# What is required:
Once you find the line containing "d => RRemote (result_bytes d) (darcs_of d)" in the data below, copy it and each following line exactly, up to and including the line containing "(q, a) :: match", and nothing else.

━━━━━━━━━━━━━━━━

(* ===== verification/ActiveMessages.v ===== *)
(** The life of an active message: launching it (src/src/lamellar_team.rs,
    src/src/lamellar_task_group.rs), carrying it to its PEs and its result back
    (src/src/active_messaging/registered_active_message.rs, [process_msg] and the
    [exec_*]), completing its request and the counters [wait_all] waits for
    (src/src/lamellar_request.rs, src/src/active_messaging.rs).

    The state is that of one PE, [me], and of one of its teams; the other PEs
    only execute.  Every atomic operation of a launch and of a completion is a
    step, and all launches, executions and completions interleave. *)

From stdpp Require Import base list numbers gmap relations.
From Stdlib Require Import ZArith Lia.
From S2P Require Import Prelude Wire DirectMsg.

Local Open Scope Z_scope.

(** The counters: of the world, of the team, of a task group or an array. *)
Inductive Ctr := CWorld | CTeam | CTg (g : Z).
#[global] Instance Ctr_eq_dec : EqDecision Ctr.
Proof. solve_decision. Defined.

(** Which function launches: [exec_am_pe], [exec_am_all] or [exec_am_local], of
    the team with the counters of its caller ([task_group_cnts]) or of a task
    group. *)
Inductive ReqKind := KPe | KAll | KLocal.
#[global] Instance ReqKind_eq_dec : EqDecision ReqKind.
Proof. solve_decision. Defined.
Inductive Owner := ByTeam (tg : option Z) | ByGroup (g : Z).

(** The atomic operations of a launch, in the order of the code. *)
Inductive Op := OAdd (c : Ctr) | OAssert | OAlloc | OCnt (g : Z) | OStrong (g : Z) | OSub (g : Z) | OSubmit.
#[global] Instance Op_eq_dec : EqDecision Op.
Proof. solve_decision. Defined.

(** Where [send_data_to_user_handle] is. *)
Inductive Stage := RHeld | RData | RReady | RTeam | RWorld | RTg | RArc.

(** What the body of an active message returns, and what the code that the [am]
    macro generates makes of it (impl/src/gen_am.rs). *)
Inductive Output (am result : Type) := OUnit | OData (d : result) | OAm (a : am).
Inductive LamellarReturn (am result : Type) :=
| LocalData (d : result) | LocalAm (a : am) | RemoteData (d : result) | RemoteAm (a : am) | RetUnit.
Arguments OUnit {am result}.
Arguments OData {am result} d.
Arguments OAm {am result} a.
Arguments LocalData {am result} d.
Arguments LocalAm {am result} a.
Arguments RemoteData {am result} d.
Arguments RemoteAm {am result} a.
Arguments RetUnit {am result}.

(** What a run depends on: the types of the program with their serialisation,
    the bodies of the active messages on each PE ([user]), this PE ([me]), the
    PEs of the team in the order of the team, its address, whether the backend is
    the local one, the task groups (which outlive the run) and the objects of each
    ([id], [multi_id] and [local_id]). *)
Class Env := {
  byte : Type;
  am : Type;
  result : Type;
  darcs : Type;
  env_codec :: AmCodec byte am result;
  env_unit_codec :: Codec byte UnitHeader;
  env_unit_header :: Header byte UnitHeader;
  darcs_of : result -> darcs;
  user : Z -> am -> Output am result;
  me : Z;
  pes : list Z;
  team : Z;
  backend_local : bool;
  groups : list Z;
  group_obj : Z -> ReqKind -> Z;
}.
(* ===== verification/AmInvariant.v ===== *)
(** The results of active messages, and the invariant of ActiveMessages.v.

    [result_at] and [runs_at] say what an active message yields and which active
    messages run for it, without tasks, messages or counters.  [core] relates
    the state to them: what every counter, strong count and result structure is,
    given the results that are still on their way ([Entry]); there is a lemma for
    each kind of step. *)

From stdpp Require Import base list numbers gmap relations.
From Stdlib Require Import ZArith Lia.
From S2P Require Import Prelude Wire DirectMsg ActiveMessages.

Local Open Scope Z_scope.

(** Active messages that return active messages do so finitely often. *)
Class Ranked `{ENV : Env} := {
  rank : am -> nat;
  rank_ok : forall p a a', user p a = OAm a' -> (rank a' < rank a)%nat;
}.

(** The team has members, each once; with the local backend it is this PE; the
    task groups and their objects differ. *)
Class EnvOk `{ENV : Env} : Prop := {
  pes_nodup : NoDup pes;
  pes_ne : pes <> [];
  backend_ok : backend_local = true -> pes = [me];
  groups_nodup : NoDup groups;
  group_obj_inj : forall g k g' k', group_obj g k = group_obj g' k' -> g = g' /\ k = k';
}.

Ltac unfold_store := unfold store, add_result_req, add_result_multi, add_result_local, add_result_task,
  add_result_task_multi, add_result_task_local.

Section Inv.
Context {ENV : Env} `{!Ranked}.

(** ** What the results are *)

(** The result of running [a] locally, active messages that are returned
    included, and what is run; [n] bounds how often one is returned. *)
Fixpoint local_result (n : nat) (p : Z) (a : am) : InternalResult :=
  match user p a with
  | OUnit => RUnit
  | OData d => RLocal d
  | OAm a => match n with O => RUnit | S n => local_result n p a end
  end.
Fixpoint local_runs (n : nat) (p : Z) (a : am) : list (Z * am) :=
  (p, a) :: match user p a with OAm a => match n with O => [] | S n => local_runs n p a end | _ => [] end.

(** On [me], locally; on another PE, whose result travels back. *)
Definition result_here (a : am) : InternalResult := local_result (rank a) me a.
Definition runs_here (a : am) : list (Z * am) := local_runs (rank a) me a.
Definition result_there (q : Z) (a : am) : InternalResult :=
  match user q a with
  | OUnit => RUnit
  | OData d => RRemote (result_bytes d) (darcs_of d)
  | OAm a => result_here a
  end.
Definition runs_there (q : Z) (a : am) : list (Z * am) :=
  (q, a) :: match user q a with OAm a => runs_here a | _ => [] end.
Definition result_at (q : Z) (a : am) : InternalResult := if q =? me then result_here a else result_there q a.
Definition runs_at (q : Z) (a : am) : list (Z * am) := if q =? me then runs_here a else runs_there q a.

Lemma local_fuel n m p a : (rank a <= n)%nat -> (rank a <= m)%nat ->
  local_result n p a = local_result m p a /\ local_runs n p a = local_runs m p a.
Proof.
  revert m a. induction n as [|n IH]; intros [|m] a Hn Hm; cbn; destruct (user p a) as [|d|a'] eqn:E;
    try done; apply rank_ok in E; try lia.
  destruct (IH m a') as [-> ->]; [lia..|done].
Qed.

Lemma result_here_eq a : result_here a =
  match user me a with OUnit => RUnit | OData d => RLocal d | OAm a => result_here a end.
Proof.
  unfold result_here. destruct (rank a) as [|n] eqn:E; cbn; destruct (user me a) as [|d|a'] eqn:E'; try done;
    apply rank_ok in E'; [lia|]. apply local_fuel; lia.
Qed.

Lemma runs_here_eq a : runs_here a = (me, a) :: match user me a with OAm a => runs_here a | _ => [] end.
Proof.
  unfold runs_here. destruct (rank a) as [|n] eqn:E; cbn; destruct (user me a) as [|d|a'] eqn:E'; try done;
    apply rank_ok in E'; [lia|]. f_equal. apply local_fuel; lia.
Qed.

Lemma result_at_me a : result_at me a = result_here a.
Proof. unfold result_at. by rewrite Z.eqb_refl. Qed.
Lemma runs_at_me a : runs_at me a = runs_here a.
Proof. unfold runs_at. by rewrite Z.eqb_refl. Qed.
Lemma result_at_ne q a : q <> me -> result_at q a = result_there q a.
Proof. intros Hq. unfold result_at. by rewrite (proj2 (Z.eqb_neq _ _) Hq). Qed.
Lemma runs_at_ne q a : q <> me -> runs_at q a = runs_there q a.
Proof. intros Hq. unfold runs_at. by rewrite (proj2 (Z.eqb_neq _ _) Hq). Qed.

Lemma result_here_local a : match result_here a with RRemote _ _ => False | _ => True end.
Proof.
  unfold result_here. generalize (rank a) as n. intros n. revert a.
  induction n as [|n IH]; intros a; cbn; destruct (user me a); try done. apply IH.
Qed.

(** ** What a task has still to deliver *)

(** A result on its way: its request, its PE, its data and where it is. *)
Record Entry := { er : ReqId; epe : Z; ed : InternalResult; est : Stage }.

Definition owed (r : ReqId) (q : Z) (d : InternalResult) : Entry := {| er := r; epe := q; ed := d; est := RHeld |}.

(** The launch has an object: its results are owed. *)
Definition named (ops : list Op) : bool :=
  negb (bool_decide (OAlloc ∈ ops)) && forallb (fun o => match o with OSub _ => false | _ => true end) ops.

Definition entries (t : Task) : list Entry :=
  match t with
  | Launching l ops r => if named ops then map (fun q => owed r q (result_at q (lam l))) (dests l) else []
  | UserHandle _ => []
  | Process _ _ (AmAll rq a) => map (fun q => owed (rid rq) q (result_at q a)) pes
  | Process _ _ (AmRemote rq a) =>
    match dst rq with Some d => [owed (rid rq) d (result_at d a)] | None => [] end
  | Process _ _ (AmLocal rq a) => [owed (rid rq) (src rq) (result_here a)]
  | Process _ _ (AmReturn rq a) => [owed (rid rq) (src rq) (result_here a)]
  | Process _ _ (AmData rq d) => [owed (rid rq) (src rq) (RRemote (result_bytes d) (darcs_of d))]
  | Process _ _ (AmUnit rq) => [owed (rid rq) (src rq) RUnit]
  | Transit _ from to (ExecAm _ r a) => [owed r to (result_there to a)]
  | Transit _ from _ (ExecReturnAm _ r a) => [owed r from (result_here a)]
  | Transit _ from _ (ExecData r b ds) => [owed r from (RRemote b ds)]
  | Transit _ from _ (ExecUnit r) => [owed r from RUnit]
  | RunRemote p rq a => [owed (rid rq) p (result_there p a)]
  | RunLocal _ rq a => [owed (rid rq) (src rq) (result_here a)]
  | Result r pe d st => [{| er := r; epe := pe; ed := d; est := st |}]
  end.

━━━━━━━━━━━━━━━━

# Answer section:
  | OData d => RRemote (result_bytes d) (darcs_of d)
  | OAm a => result_here a
  end.
Definition runs_there (q : Z) (a : am) : list (Z * am) :=
  (q, a) :: match user q a with OAm a => runs_here a | _ => [] end.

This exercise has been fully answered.